L'Italie de face au risque de guerre nucléaire

Quel est Réaction suscitée en Italie par l'avertissement du président russe Poutine que le monde sous-estime le danger d'une guerre nucléaire et que cette tendance s'accentue? Le commentaire de Là République qui parle de "tons très alarmistes". L'éloquent silence pratiquement absolu de tout l'arc parlementaire. Comme, comment si l'Italie n'avait rien à voir avec la course aux armes nucléaires qui, Poutine a mis en garde lors de la conférence de presse la fin de l'année 2018, pourrait conduire à la "destruction de l'ensemble civilisation ou peut-être la planète entière ". Scénario non alarmiste, mais prédit par les scientifiques qui étudient les effets des armes nucléaire.

UNE le danger particulier - souligne Poutine - est représenté par << Tendance à abaisser le seuil d'utilisation des armes nucléaires, créant des charges nucléaires tactiques à faible impact qu'elles peuvent transporter à une catastrophe nucléaire mondiale ". Le nouvelles bombes nucléaires B61-12 que les États-Unis commenceront à déployer dans Italie, Allemagne, Belgique, Hollande et peut-être d'autres pays européens du première moitié de 2020.

"Le haut précision et capacité à utiliser des ogives moins destructrices - met en garde la Federation of American Scientists - ils peuvent diriger commandants militaires pour faire pression sur les raisons, dans une attaque, Utilisez le bombe nucléaire, connaître les retombées et les dégâts les garanties seraient limitées ".

Italie est conjointement responsable du danger croissant de guerre nucléaire depuis, violer le Traité de non-prolifération et ne pas adhérer au Traité L'ONU pour l'interdiction des armes nucléaires, fournitures aux États-Unis principalement une fonction anti-russe, pas seulement des bases, mais aussi des avions et pilotes pour l'utilisation de bombes nucléaires. Cela se produit avec le consentement explicite ou implicite (par le renoncement à un vrai opposition) de tout l'arc parlementaire.

L'autre danger - avertit Poutine - est représenté par «Désintégration du système international de contrôle des armements ", a commencé avec le retrait des États-Unis en 2002 du Traité Abm. Stipulé dans 1972 des USA et de l'URSS, il a interdit un chaque côté pour déployer des missiles intercepteurs, neutraliser les représailles du pays attaqué, aurait préféré premier coup, c'est-à-dire une attaque nucléaire de surprendre.

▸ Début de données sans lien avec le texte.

Lemma finish_fill h d n l rest :
  0 < n -> above n rest -> 0 < length l < 2 ^ d -> mh_depth h = Nat.log2 n + d + 1 ->
  d <= S ZERO_HASHES_MAX_INDEX ->
  exists m, m <= d /\ forall fuel, finish_loop (m + fuel) (with_nodes h (waiting d n l ++ rest, None)) =
    finish_loop fuel (with_nodes h (supply n (tree_root d l) (rest, None))).
Proof.
  revert n l rest. induction d as [|d IH]; intros n l rest Hn Hab Hl Hd Hmax; [simpl in Hl; lia|].
  rewrite pow2_S in Hl. cbn [waiting]. destruct (Nat.ltb_spec (length l) (2 ^ d)) as [Hlt|Hge].
  - destruct (IH (2 * n) l rest) as (m & Hm & E);
      [lia|by apply above_left|lia|rewrite Nat.log2_double by done; lia|lia|].
    exists (S m). split; [lia|]. intros fuel. rewrite Nat.add_succ_comm, E, supply_left by done.
    rewrite (finish_step _ n d) by (done || lia). by rewrite tree_root_S_left by lia.
  - rewrite <- app_assoc. cbn [app]. destruct (decide (length l = 2 ^ d)) as [El|Hne].
    + exists 1. split; [lia|]. intros fuel. rewrite drop_ge, waiting_nil, take_ge by lia. cbn [app Nat.add].
      rewrite (finish_step _ n d) by (done || lia). by rewrite tree_root_S_left by lia.
    + destruct (IH (2 * n + 1) (drop (2 ^ d) l) (mkHalfNode (tree_root d (take (2 ^ d) l)) n :: rest))
        as (m & Hm & E);
        [lia|by apply above_right|rewrite length_drop; lia
        |rewrite Nat.log2_succ_double by done; lia|lia|].
      exists m. split; [lia|]. intros fuel. by rewrite E, supply_right.
Qed.

(** ** States of the hasher *)

(** The hasher of a tree of [d] levels below the root, after the bytes
    [data]. *)
Definition absorbed (d : nat) (data : bytes) (h : MerkleHasher) : Prop :=
  exists l, Forall (fun x => length x = HASHSIZE) l /\ data = concat l ++ mh_buffer h /\
    length (mh_buffer h) < HASHSIZE /\ mh_depth h = d + 1 /\ mh_next_leaf h = 2 ^ d + length l /\
    ((length l < 2 ^ d /\ mh_half_nodes h = waiting d 1 l /\ mh_root h = None) \/
     (length l = 2 ^ d /\ mh_half_nodes h = [] /\ mh_root h = Some (tree_root d l))).

Lemma above_1 : above 1 [].
Proof. split_and!; [constructor|lia|lia]. Qed.

Lemma process_leaf_supply h leaf :
  length leaf = HASHSIZE -> mh_next_leaf h <= 2 ^ (mh_depth h + 1) ->
  process_leaf h leaf = Ok (next_leaf_of (with_nodes h (supply (mh_next_leaf h) leaf (mh_nodes h)))).
Proof.
  intros Hl Hn. unfold process_leaf, supply. rewrite Hl, Nat.eqb_refl. cbn [negb].
  destruct (Nat.ltb_spec (2 ^ (mh_depth h + 1)) (mh_next_leaf h)); [lia|].
  destruct (Nat.eqb_spec (mh_next_leaf h) 1); [done|].
  by destruct (Nat.eqb_spec (mh_next_leaf h mod 2) 0).
Qed.

(** Processing a leaf, which replaces the buffer. *)
Lemma absorb_leaf d l leaf h :
  Forall (fun x => length x = HASHSIZE) l -> length leaf = HASHSIZE -> length l < 2 ^ d ->
  mh_depth h = d + 1 -> mh_next_leaf h = 2 ^ d + length l ->
  mh_half_nodes h = waiting d 1 l -> mh_root h = None ->
  exists h', process_leaf h leaf = Ok h' /\ mh_buffer h' = mh_buffer h /\
    absorbed d (concat (l ++ [leaf])) (with_buffer h' []).
Proof.
  intros Hall Hleaf Hlt Hd Hn Hw Hr. pose proof (pow2_pos d).
  rewrite process_leaf_supply; [|done|rewrite Hd, Hn, !Nat.add_1_r, !pow2_S; lia].
  eexists. split; [done|]. split; [done|]. exists (l ++ [leaf]). rewrite length_app. cbn [length].
  pose proof (supply_leaf d 1 l leaf [] None ltac:(lia) above_1 Hlt) as E.
  rewrite Nat.mul_1_l, app_nil_r in E. unfold mh_nodes. rewrite Hn, Hw, Hr, E.
  split_and!; [by apply Forall_app; auto|by rewrite app_nil_r|simpl; unfold HASHSIZE; lia|done|simpl; lia|].
  destruct (Nat.eqb_spec (length l + 1) (2 ^ d)) as [Ef|Ef].
  - right. split_and!; [lia|done|done].
  - left. split_and!; [lia|simpl; by rewrite app_nil_r|done].
Qed.

Lemma absorbed_room d data h n :
  absorbed d data h -> length data + n <= HASHSIZE * 2 ^ d -> HASHSIZE <= length (mh_buffer h) + n ->
  exists l, Forall (fun x => length x = HASHSIZE) l /\ data = concat l ++ mh_buffer h /\
    length l < 2 ^ d /\ mh_depth h = d + 1 /\ mh_next_leaf h = 2 ^ d + length l /\
    mh_half_nodes h = waiting d 1 l /\ mh_root h = None.
Proof.
  intros (l & Hall & Hdata & Hbuf & Hd & Hn & Hcase) Hcap Hn32. exists l.
  assert (length (concat l) = HASHSIZE * length l) as Ec.
  { clear -Hall. induction Hall; simpl; [lia|]. rewrite length_app. unfold HASHSIZE in *. lia. }
  rewrite Hdata, length_app, Ec in Hcap. unfold HASHSIZE in *.
  destruct Hcase as [(? & ? & ?)|(? & _ & _)]; [split_and!; done|]. nia.
Qed.

(** The next bytes complete the buffer to a leaf. *)
Lemma absorb_bytes d data h rem :
  absorbed d data h -> length data + length rem <= HASHSIZE * 2 ^ d ->
  HASHSIZE - length (mh_buffer h) <= length rem ->
  exists h', process_leaf h (mh_buffer h ++ take (HASHSIZE - length (mh_buffer h)) rem) = Ok h' /\
    mh_buffer h' = mh_buffer h /\
    absorbed d (data ++ take (HASHSIZE - length (mh_buffer h)) rem) (with_buffer h' []).
Proof.
  intros Ha Hcap Hreq. pose proof Ha as (_ & _ & _ & Hbuf & _).
  destruct (absorbed_room d data h _ Ha Hcap ltac:(lia)) as (l & Hall & Hdata & Hlt & Hd & Hn & Hw & Hr).
  destruct (absorb_leaf d l (mh_buffer h ++ take (HASHSIZE - length (mh_buffer h)) rem) h)
    as (h' & -> & Eb & Ha'); try done.
  { rewrite length_app, length_take. lia. }
  exists h'. split_and!; [done|done|]. rewrite concat_app in Ha'. simpl in Ha'.
  by rewrite app_nil_r, app_assoc, <- Hdata in Ha'.
Qed.

Lemma write_loop_Ok fuel bytes ptr h d data :
  absorbed d data h -> length data + (length bytes - ptr) <= HASHSIZE * 2 ^ d ->
  length bytes + 2 <= fuel + ptr -> 1 <= fuel ->
  exists h', write_loop fuel bytes ptr h = Ok h' /\ absorbed d (data ++ drop ptr bytes) h'.
Proof.
  revert ptr h data. induction fuel as [|fuel IH]; intros ptr h data Ha Hcap Hf H1; [lia|].
  cbn [write_loop]. destruct (Nat.leb_spec ptr (length bytes)) as [Hp|Hp].
  2: { exists h. split; [done|]. by rewrite drop_ge, app_nil_r by lia. }
  set (rem := drop ptr bytes). assert (length rem = length bytes - ptr) as Hrem by apply length_drop.
  assert (forall k, drop (ptr + k) bytes = drop k rem) as Hdrop by (intros; unfold rem; by rewrite drop_drop).
  assert (take (Nat.min (length bytes) (ptr + HASHSIZE) - ptr) rem = take HASHSIZE rem) as ->.
  { destruct (Nat.le_ge_cases (length bytes) (ptr + HASHSIZE)); [rewrite !take_ge by lia; done|f_equal; lia]. }
  rewrite <- Hrem in Hcap. pose proof Ha as (_ & _ & _ & Hbuf & _). rewrite length_take.
  assert (forall k h', k <= length rem -> 0 < k -> absorbed d (data ++ take k rem) h' ->
    exists h2, write_loop fuel bytes (ptr + k) h' = Ok h2 /\ absorbed d (data ++ rem) h2) as Hnext.
  { intros k h' Hk Hk0 Ha'. destruct (IH (ptr + k) h' _ Ha') as (h2 & -> & Hh2);
      [rewrite length_app, length_take; lia|lia|lia|].
    exists h2. split; [done|]. by rewrite Hdrop, <- app_assoc, take_drop in Hh2. }
  destruct ((length (mh_buffer h) =? 0) && _) eqn:Ec1.
  - apply andb_true_iff in Ec1 as [E0%Nat.eqb_eq E32%Nat.eqb_eq].
    destruct (absorb_bytes d data h rem Ha Hcap ltac:(lia)) as (h' & E & Eb & Ha').
    apply nil_length_inv in E0. rewrite E0 in *. cbn [app length] in *. rewrite Nat.sub_0_r in *.
    rewrite E. simpl. apply Hnext; [lia|unfold HASHSIZE; lia|].
    destruct h'; unfold with_buffer in Ha'; simpl in *. by subst.
  - destruct (Nat.ltb_spec (length (mh_buffer h) + Nat.min HASHSIZE (length rem)) HASHSIZE) as [Hs|Hs].
    + rewrite take_ge by lia.
      destruct (IH (ptr + HASHSIZE) (with_buffer h (mh_buffer h ++ rem)) (data ++ rem)) as (h2 & -> & Hh2).
      { destruct Ha as (l & Hall & -> & _ & Hd & Hn & Hcase). exists l.
        split_and!; try done; [simpl; by rewrite app_assoc|simpl; rewrite length_app; lia]. }
      1-3: rewrite ?length_app; lia.
      exists h2. split; [done|]. by rewrite Hdrop, drop_ge, app_nil_r in Hh2 by lia.
    + rewrite take_take, Nat.min_l by lia.
      destruct (absorb_bytes d data h rem Ha Hcap ltac:(lia)) as (h' & -> & Eb & Ha').
      simpl. apply Hnext; [lia|lia|done].
Qed.

Lemma write_Ok h bytes d data :
  absorbed d data h -> length data + length bytes <= HASHSIZE * 2 ^ d ->
  exists h', write h bytes = Ok h' /\ absorbed d (data ++ bytes) h'.
Proof.
  intros Ha Hcap. destruct (write_loop_Ok (length bytes + 2) bytes 0 h d data Ha) as (h' & E & Ha');
    [lia|lia|lia|]. exists h'. split; [exact E|]. by rewrite drop_0 in Ha'.
Qed.

Lemma write_all_Ok h items d data :
  absorbed d data h -> length data + length (concat items) <= HASHSIZE * 2 ^ d ->
  exists h', write_all h items = Ok h' /\ absorbed d (data ++ concat items) h'.
Proof.
  revert h data. induction items as [|x items IH]; intros h data Ha Hcap.
  { exists h. split; [done|]. by rewrite app_nil_r. }
  cbn [concat write_all] in *. rewrite length_app in Hcap.
  destruct (write_Ok h x d data Ha ltac:(lia)) as (h1 & -> & Ha1). simpl.
  destruct (IH h1 (data ++ x) Ha1) as (h2 & -> & Ha2); [rewrite length_app; lia|].
  exists h2. split; [done|]. by rewrite app_assoc.
Qed.

Lemma with_depth_absorbed d : exists h, with_depth (d + 1) = Ok h /\ absorbed d [] h.
Proof.
  unfold with_depth. destruct (Nat.eqb_spec (d + 1) 0); [lia|]. eexists. split; [done|].
  exists []. pose proof (pow2_pos d). rewrite Nat.add_sub.
  split_and!; [constructor|done|simpl; unfold HASHSIZE; lia|done|simpl; lia|].
  left. split_and!; [simpl; lia|by rewrite waiting_nil|done].
Qed.

Lemma finish_loop_Ok d l h :
  d <= S ZERO_HASHES_MAX_INDEX -> mh_depth h = d + 1 -> mh_next_leaf h = 2 ^ d + length l ->
  (length l < 2 ^ d /\ mh_half_nodes h = waiting d 1 l /\ mh_root h = None) \/
  (length l = 2 ^ d /\ mh_half_nodes h = [] /\ mh_root h = Some (tree_root d l)) ->
  finish_loop (mh_depth h + 2) h = Ok (tree_root d l).
Proof.
  intros Hmax Hd Hn Hcase. rewrite Hd.
  assert (forall l0 fuel, 0 < length l0 < 2 ^ d -> d < fuel ->
    finish_loop fuel (with_nodes h (waiting d 1 l0, None)) = Ok (tree_root d l0)) as Hfill.
  { intros l0 fuel Hl0 Hfuel. destruct (finish_fill h d 1 l0 []) as (m & Hm & E);
      [lia|apply above_1|done|done|done|]. rewrite app_nil_r in E.
    replace fuel with (m + S (fuel - m - 1)) by lia. by rewrite E. }
  destruct Hcase as [(Hlt & Hw & Hr)|(_ & _ & Hr)].
  2: { replace (d + 1 + 2) with (S (d + 2)) by lia. cbn [finish_loop]. by rewrite Hr. }
  assert (h = with_nodes h (waiting d 1 l, None)) as Eh by (destruct h; simpl in *; by subst).
  destruct l as [|x l]; [|rewrite Eh; apply Hfill; simpl in *; lia].
  replace (d + 1 + 2) with (S (d + 2)) by lia. cbn [finish_loop]. rewrite Hr, Hw, waiting_nil.
  rewrite Hn. cbn [length]. rewrite Nat.add_0_r. destruct (Nat.eqb_spec (2 ^ d) 1) as [E1|E1].
  { destruct d as [|d]; [done|]. rewrite pow2_S in E1. pose proof (pow2_pos d). lia. }
  unfold zero_hash, get_zero_hash, get_depth. rewrite Nat.log2_pow2, Hd, Nat.sub_diag by lia. simpl.
  pose proof (supply_leaf d 1 [] Hash256_ZERO [] None ltac:(lia) above_1 (pow2_pos d)) as E.
  rewrite waiting_nil in E. cbn [app length] in E. rewrite Nat.mul_1_l, Nat.add_0_r in E.
  unfold mh_nodes. rewrite Hr, Hw, waiting_nil. unfold supply in E.
  destruct d as [|d]; [simpl in E1; lia|].
  replace (2 ^ S d) with (2 ^ d * 2) in * by (simpl; lia).
  rewrite Nat.Div0.mod_mul in E. pose proof (pow2_pos d).
  destruct (Nat.eqb_spec (2 ^ d * 2) 1) as [|_]; [lia|].
  destruct (Nat.eqb_spec (0 + 1) (2 ^ d * 2)) as [|_]; [lia|]. simpl (0 =? 0) in E. cbv iota in E.
  rewrite E, app_nil_r, Hfill by (simpl; lia). f_equal. apply tree_root_ext. intros [|i] _; done.
Qed.

Lemma leaves_length (l : list bytes) :
  Forall (fun x => length x = HASHSIZE) l -> length (concat l) = HASHSIZE * length l.
Proof. induction 1 as [|x l Hx _ IH]; simpl; [done|]. rewrite length_app, Hx, IH. unfold HASHSIZE. lia. Qed.

(** The chunks of whole leaves and a rest. *)
Definition padded_rest (buf : bytes) : list bytes := match buf with [] => [] | _ => [resize0 HASHSIZE buf] end.

Lemma resize0_exact n (x : bytes) : length x = n -> resize0 n x = x.
Proof. intros E. unfold resize0. by rewrite take_ge, E, Nat.sub_diag, app_nil_r by lia. Qed.

Lemma resize0_app n (x y : bytes) : length x = n -> resize0 n (x ++ y) = x.
Proof.
  intros E. unfold resize0. rewrite take_app_le, take_ge, length_app by lia.
  replace (n - (length x + length y)) with 0 by lia. by rewrite app_nil_r.
Qed.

De puis les États-Unis ont développé le "bouclier anti-missile", l'étendre en Europe près de la Russie: deux installations débarquer en Roumanie et en Pologne et quatre navires de guerre, cette traverser dans la mer Baltique et la mer Noire, sont équipés de tubes de lancement qui, en plus des missiles intercepteurs, peut lancer des missiles de croisière ogive nucléaire. Dans ce cas également, l'Italie est conjointement responsable: Jtags est installé à Sigonella, Station satellite USA de "Bouclier anti-missile", l'un des cinq au monde.

Là la situation est aggravée par le fait que les États-Unis veulent désormais se retirer également du Traité Inf de 1987 (celui qui a éliminé les missiles Armes nucléaires américaines déployées à Comiso), afin qu'ils puissent se déployer en Europe contre les missiles nucléaires à portée intermédiaire de la Russie terre. Ici aussi avec la coresponsabilité du gouvernement italien, cette au Conseil de l'Atlantique Nord de 4 décembre 2018 approuvé que plan et est certainement disponible pour l'installation d'un tel missiles en Italie.

"Soi les missiles arriveront en Europe, alors l'Occident ne crie pas si nous nous allons réagir ", Poutine a dit. Avertissement ignoré par Gouvernement italien.